[Collected data]
☆ ☆ ☆ ☆ ☆ ☆ ☆

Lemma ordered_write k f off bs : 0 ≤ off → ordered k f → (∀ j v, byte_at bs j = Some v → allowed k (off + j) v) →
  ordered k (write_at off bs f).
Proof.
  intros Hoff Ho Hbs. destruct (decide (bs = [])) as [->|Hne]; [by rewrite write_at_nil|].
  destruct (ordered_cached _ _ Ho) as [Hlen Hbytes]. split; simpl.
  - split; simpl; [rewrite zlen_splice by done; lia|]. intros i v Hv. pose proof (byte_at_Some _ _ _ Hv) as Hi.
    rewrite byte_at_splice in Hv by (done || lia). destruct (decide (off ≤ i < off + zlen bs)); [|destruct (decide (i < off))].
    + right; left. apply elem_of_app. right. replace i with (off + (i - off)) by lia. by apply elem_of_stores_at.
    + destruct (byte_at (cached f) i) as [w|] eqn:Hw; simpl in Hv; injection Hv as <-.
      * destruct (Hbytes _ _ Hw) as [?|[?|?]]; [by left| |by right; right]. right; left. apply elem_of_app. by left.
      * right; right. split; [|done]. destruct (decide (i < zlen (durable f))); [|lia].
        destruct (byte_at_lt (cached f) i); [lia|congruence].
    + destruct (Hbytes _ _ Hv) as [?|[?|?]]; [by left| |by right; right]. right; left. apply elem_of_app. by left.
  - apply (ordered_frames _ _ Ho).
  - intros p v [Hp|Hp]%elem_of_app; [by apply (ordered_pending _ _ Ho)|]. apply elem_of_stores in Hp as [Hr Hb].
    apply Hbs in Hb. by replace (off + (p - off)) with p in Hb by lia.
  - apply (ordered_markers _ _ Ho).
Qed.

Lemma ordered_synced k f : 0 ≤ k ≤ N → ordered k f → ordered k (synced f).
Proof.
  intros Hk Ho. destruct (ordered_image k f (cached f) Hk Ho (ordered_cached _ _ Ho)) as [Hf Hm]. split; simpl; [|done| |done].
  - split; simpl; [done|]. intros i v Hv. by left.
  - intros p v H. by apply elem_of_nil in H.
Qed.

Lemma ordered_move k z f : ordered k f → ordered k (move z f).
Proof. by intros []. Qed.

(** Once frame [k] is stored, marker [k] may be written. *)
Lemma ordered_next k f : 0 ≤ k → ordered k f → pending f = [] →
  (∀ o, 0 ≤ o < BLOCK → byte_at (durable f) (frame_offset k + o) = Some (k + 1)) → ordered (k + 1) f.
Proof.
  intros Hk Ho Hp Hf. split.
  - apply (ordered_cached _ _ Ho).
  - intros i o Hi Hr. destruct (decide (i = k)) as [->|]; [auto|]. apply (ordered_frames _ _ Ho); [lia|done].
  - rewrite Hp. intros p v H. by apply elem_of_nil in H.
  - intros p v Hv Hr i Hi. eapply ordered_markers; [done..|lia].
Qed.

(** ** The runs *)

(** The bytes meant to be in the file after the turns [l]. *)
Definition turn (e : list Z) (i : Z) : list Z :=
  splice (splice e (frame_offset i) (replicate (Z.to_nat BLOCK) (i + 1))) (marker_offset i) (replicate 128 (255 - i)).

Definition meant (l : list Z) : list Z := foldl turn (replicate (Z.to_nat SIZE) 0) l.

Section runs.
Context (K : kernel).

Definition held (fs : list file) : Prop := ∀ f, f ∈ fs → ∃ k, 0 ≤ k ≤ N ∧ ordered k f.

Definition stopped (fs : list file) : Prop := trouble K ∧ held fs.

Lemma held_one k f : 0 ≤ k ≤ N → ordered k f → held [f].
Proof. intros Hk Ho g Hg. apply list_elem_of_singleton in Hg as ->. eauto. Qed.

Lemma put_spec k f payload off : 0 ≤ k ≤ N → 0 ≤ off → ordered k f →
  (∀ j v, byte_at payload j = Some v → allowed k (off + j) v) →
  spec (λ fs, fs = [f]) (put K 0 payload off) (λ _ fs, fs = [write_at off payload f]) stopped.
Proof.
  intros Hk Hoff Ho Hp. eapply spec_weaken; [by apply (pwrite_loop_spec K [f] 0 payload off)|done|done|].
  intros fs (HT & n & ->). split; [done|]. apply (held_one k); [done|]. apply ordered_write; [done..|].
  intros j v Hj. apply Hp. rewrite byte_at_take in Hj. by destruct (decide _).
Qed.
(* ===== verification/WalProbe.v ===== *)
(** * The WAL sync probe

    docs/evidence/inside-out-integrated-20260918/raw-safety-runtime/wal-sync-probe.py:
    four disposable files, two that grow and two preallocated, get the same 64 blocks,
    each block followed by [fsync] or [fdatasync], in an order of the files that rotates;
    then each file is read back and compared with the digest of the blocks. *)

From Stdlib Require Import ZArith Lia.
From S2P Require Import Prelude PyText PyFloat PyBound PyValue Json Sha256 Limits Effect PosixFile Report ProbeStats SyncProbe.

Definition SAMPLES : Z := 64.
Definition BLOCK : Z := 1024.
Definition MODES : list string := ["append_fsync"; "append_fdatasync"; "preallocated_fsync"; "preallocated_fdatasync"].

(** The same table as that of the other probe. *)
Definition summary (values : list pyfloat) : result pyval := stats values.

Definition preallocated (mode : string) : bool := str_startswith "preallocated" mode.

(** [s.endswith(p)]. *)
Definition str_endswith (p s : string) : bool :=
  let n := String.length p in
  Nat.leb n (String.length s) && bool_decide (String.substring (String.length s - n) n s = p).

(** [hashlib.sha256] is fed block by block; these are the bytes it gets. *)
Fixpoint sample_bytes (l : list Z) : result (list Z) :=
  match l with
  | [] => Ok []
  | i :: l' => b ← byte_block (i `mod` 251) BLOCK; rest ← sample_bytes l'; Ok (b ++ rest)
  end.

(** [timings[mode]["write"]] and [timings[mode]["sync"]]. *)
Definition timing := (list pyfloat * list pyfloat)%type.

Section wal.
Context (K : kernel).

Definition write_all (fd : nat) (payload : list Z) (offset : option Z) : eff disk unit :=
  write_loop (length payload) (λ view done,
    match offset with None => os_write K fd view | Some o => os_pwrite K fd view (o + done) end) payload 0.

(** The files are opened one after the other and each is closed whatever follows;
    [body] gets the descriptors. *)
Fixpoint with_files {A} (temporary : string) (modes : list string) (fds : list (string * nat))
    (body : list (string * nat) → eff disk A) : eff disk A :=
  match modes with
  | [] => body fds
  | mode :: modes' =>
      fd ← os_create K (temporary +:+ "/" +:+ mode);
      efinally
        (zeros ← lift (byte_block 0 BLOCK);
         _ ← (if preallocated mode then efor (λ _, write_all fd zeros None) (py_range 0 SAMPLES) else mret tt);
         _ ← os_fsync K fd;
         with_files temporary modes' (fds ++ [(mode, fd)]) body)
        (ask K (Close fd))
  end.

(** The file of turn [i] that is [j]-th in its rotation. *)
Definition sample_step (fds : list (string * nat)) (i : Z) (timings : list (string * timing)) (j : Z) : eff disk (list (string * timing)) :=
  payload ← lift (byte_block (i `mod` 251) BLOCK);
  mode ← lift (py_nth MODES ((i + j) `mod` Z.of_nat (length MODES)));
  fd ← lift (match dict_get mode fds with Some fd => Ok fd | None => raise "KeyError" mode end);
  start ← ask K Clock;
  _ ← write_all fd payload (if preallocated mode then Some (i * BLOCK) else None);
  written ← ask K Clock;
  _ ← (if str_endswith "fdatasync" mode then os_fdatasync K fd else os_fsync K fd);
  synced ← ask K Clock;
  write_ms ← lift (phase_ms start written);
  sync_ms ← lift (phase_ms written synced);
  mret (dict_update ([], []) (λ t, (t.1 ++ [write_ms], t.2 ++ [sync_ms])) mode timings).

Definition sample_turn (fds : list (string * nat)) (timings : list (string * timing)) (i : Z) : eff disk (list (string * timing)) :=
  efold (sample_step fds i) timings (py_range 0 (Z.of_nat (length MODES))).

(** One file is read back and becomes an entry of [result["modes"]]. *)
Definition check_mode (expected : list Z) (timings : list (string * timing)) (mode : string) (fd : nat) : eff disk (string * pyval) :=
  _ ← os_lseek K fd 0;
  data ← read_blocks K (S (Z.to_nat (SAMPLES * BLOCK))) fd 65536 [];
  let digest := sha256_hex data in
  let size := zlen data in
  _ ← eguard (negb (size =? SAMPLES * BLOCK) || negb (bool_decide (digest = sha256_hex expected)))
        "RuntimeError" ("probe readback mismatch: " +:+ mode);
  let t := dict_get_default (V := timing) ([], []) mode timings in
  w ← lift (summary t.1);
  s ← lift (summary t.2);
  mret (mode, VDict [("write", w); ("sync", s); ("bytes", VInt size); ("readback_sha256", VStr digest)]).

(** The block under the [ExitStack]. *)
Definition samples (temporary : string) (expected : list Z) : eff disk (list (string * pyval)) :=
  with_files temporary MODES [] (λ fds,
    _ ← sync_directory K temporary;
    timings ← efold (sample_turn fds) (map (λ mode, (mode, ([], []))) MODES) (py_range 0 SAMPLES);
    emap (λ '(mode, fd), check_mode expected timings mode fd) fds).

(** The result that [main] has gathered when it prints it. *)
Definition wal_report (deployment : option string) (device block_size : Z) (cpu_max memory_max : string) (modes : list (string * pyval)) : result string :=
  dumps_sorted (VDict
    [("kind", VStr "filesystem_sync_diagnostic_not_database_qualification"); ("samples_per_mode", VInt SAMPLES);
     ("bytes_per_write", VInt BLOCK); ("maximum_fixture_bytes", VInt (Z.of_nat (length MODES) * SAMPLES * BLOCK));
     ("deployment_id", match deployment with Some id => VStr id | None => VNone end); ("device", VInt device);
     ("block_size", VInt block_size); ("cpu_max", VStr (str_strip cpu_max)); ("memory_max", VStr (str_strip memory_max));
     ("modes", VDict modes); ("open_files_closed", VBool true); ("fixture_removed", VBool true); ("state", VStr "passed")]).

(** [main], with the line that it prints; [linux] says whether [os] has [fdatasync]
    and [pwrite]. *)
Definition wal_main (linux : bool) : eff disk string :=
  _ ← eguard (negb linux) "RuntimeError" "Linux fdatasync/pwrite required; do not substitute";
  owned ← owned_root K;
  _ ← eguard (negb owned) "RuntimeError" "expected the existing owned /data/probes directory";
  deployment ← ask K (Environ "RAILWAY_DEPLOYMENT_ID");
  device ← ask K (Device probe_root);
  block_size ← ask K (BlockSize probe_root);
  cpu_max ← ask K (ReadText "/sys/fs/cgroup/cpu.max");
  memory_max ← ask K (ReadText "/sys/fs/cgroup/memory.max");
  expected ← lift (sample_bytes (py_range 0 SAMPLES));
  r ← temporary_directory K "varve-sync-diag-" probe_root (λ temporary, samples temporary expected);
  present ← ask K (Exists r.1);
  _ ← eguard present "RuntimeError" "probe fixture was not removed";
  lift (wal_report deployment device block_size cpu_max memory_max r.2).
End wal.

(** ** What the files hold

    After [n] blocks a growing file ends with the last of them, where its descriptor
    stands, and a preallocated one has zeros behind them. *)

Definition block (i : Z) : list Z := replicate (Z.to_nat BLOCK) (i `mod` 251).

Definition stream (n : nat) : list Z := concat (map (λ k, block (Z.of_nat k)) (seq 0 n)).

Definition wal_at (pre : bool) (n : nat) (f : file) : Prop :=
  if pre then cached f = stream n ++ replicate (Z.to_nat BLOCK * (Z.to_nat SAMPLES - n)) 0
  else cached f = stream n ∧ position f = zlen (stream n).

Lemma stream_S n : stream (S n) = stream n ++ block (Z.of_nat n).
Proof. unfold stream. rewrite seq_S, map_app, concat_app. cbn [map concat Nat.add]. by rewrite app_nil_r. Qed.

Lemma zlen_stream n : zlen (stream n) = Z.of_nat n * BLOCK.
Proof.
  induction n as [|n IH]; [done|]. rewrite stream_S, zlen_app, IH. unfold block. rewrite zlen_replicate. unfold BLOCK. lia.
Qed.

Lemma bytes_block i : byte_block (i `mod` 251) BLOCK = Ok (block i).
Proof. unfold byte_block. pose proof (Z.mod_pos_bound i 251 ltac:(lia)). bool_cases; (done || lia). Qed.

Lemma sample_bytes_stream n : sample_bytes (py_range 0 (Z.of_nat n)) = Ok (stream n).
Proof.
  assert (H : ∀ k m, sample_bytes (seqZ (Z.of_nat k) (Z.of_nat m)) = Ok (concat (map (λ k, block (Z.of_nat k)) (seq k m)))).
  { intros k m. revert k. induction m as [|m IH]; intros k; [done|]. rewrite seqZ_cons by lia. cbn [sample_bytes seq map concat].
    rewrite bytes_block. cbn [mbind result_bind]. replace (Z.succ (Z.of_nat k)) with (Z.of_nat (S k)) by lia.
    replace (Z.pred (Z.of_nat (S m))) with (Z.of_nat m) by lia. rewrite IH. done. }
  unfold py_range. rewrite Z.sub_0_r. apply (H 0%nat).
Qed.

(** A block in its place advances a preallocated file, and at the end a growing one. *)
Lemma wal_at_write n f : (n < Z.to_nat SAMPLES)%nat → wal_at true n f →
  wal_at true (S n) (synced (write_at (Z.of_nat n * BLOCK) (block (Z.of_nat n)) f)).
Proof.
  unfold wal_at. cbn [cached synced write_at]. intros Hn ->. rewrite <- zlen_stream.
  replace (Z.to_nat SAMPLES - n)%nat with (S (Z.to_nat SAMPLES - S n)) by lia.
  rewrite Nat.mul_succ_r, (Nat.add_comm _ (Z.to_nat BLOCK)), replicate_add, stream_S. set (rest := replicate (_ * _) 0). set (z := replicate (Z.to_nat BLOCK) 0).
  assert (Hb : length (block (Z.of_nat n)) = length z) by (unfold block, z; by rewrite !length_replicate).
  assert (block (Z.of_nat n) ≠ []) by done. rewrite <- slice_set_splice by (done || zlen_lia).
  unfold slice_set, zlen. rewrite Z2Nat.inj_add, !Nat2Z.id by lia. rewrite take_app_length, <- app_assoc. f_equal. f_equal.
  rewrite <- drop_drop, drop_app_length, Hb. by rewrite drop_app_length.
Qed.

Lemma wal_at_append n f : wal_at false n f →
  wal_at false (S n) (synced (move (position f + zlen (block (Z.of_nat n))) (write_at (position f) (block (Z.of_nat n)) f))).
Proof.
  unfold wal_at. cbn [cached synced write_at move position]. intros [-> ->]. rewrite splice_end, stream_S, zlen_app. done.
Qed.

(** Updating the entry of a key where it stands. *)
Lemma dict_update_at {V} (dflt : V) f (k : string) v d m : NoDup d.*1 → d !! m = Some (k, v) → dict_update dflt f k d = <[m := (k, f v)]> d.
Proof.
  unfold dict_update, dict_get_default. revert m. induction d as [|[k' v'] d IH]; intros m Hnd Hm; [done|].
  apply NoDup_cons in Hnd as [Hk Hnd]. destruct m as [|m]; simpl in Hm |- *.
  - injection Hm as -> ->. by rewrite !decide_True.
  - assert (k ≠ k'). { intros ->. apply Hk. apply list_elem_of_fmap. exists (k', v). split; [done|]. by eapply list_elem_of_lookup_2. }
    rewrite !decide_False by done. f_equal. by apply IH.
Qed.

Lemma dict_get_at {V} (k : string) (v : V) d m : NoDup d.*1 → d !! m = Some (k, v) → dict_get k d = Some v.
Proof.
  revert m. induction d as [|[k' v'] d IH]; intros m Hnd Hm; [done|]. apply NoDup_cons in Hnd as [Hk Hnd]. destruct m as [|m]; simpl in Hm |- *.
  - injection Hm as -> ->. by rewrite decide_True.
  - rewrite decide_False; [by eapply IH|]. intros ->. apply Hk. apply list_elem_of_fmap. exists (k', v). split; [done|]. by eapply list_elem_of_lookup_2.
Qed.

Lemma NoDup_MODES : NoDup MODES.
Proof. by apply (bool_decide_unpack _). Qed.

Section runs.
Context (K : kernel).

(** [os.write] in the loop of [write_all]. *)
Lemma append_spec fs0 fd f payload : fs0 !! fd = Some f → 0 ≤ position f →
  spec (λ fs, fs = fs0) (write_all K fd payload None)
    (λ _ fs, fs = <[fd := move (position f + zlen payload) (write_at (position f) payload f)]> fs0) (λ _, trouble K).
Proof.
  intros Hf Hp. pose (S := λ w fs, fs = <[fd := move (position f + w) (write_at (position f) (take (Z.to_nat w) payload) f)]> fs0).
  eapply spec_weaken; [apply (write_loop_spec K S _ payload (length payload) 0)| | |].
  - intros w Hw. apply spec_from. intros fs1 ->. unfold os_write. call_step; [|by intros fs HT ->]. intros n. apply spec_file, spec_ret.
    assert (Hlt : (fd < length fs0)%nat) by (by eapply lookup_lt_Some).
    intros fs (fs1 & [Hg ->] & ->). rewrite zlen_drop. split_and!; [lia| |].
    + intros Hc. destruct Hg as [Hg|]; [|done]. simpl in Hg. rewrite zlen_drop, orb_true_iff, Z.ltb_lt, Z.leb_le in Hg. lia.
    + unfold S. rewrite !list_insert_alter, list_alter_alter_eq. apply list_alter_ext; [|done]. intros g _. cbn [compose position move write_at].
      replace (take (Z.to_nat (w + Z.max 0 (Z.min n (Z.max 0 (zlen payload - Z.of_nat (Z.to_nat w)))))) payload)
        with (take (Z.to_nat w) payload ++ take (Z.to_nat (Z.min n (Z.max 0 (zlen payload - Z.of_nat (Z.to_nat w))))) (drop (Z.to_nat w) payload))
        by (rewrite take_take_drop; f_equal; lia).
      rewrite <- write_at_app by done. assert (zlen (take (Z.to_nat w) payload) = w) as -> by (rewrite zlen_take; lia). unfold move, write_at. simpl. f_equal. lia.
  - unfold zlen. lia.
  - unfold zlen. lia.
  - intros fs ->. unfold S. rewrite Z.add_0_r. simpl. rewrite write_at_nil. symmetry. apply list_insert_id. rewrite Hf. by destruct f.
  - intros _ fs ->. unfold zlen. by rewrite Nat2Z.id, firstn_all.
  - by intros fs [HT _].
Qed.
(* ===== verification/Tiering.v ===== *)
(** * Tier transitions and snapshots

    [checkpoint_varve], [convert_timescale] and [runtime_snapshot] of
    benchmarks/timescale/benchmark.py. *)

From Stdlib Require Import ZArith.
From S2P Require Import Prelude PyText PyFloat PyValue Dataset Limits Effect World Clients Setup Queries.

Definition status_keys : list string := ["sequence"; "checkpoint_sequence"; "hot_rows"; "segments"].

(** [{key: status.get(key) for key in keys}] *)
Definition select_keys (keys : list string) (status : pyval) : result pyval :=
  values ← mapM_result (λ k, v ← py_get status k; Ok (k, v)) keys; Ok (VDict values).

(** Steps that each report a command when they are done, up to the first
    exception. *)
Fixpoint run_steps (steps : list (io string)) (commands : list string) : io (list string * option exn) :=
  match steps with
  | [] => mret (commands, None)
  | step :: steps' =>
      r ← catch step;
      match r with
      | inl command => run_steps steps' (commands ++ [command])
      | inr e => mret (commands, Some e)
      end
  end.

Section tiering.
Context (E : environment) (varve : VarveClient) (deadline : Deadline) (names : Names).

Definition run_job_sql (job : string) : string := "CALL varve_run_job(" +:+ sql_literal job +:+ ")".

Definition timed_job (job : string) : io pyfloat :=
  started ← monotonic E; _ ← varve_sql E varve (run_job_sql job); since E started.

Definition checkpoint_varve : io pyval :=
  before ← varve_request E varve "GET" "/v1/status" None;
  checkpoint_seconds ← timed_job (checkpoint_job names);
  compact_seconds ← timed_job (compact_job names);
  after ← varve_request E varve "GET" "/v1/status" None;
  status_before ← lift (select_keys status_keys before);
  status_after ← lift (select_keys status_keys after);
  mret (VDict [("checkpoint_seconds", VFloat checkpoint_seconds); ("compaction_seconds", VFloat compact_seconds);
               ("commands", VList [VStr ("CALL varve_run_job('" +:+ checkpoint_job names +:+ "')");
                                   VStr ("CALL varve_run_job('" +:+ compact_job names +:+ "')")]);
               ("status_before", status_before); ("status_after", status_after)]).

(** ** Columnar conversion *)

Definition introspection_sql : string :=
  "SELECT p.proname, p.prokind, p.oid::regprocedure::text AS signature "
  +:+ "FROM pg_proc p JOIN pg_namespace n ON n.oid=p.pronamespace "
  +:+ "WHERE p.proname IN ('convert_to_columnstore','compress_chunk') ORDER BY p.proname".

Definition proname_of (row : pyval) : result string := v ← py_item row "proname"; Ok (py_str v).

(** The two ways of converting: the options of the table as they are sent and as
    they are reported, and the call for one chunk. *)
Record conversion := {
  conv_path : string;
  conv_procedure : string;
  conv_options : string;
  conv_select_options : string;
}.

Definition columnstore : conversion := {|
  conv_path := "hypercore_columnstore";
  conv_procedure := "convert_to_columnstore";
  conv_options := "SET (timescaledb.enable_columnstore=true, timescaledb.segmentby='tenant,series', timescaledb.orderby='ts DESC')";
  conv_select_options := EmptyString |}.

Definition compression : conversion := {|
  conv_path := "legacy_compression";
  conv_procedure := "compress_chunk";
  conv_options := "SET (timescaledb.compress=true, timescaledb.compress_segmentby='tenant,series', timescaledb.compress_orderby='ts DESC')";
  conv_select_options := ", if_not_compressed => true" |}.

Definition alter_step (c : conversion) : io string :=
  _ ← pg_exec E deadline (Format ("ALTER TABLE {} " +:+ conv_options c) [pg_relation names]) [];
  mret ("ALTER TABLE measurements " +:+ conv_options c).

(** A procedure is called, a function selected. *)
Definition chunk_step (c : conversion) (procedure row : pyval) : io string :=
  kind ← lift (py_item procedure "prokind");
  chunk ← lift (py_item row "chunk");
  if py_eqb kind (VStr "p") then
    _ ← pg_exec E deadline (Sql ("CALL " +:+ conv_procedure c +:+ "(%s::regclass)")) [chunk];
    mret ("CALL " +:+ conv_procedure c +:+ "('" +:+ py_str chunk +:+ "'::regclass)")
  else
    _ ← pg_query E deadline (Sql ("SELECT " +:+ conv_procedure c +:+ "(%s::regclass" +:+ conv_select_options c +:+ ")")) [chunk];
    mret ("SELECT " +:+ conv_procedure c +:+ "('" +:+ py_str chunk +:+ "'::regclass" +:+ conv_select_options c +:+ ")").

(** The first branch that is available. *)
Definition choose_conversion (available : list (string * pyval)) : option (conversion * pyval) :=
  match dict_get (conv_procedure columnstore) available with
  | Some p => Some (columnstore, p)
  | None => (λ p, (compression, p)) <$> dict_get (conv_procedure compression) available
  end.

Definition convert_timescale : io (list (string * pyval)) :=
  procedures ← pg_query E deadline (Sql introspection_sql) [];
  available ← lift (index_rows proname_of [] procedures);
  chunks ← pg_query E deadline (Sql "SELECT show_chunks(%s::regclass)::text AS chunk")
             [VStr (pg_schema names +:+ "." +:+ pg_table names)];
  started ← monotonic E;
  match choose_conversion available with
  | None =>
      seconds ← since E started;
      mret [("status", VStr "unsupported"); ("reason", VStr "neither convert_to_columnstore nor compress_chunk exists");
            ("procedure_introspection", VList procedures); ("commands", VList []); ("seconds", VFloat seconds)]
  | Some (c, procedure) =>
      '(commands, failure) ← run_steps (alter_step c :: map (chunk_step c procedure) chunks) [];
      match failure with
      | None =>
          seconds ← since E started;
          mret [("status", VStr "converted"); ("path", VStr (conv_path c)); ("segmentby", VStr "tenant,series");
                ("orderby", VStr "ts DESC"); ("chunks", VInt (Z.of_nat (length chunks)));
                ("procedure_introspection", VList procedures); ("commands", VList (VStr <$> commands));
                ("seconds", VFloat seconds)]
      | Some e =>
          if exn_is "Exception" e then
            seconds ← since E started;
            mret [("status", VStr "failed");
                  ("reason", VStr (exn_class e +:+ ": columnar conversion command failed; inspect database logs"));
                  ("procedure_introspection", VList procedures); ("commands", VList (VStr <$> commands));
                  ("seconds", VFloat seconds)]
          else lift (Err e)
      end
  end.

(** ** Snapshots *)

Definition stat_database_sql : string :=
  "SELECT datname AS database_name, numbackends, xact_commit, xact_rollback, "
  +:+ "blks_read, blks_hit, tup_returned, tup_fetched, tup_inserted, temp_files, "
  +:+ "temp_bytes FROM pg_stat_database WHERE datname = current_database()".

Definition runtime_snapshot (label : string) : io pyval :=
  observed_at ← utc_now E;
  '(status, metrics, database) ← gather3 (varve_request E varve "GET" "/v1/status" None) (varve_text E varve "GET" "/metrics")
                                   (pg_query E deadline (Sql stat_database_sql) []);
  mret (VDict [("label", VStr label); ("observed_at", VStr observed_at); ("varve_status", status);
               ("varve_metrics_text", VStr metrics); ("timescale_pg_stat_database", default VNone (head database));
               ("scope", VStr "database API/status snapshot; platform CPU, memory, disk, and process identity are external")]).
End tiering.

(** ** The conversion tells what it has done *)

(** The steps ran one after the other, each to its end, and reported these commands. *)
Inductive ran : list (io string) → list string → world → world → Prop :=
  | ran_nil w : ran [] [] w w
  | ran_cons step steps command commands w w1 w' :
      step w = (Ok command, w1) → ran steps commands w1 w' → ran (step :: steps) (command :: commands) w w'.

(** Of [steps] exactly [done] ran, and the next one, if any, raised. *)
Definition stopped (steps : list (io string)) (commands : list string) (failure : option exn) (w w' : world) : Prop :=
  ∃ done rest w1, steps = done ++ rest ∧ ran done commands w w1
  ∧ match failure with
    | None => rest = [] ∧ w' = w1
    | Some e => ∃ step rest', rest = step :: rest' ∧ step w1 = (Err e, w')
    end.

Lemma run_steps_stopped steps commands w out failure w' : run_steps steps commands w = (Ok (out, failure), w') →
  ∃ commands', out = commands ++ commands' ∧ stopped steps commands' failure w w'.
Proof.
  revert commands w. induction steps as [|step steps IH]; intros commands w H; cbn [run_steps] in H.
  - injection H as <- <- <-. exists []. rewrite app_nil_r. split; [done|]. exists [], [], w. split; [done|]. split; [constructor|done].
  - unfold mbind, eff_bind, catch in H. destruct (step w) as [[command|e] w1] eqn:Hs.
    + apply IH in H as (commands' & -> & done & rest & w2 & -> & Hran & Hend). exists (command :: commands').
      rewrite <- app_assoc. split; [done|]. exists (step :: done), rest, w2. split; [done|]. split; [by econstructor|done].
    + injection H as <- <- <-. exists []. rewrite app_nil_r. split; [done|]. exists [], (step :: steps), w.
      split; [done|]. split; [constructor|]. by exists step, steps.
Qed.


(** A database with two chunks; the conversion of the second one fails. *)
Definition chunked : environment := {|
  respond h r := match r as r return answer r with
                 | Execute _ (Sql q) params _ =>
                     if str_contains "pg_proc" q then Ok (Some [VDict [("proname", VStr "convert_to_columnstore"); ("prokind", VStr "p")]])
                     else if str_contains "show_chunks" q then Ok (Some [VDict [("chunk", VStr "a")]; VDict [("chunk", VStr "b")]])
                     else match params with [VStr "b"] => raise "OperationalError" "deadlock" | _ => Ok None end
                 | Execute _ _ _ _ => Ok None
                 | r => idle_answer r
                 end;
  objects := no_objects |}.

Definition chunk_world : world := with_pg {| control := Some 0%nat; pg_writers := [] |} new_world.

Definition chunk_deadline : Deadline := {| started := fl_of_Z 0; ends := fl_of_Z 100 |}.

☆ ☆ ☆ ☆ ☆ ☆ ☆

**PROBLEM REQUIREMENTS:** Using the entries shown above, reproduce verbatim the lines from the line bearing "Lemma NoDup_MODES : NoDup MODES." to the line bearing "Lemma append_spec fs0", inclusive.

**SOLUTION TO THIS TASK:**
Lemma NoDup_MODES : NoDup MODES.
Proof. by apply (bool_decide_unpack _). Qed.

Section runs.
Context (K : kernel).

(** [os.write] in the loop of [write_all]. *)
Lemma append_spec fs0 fd f payload : fs0 !! fd = Some f → 0 ≤ position f →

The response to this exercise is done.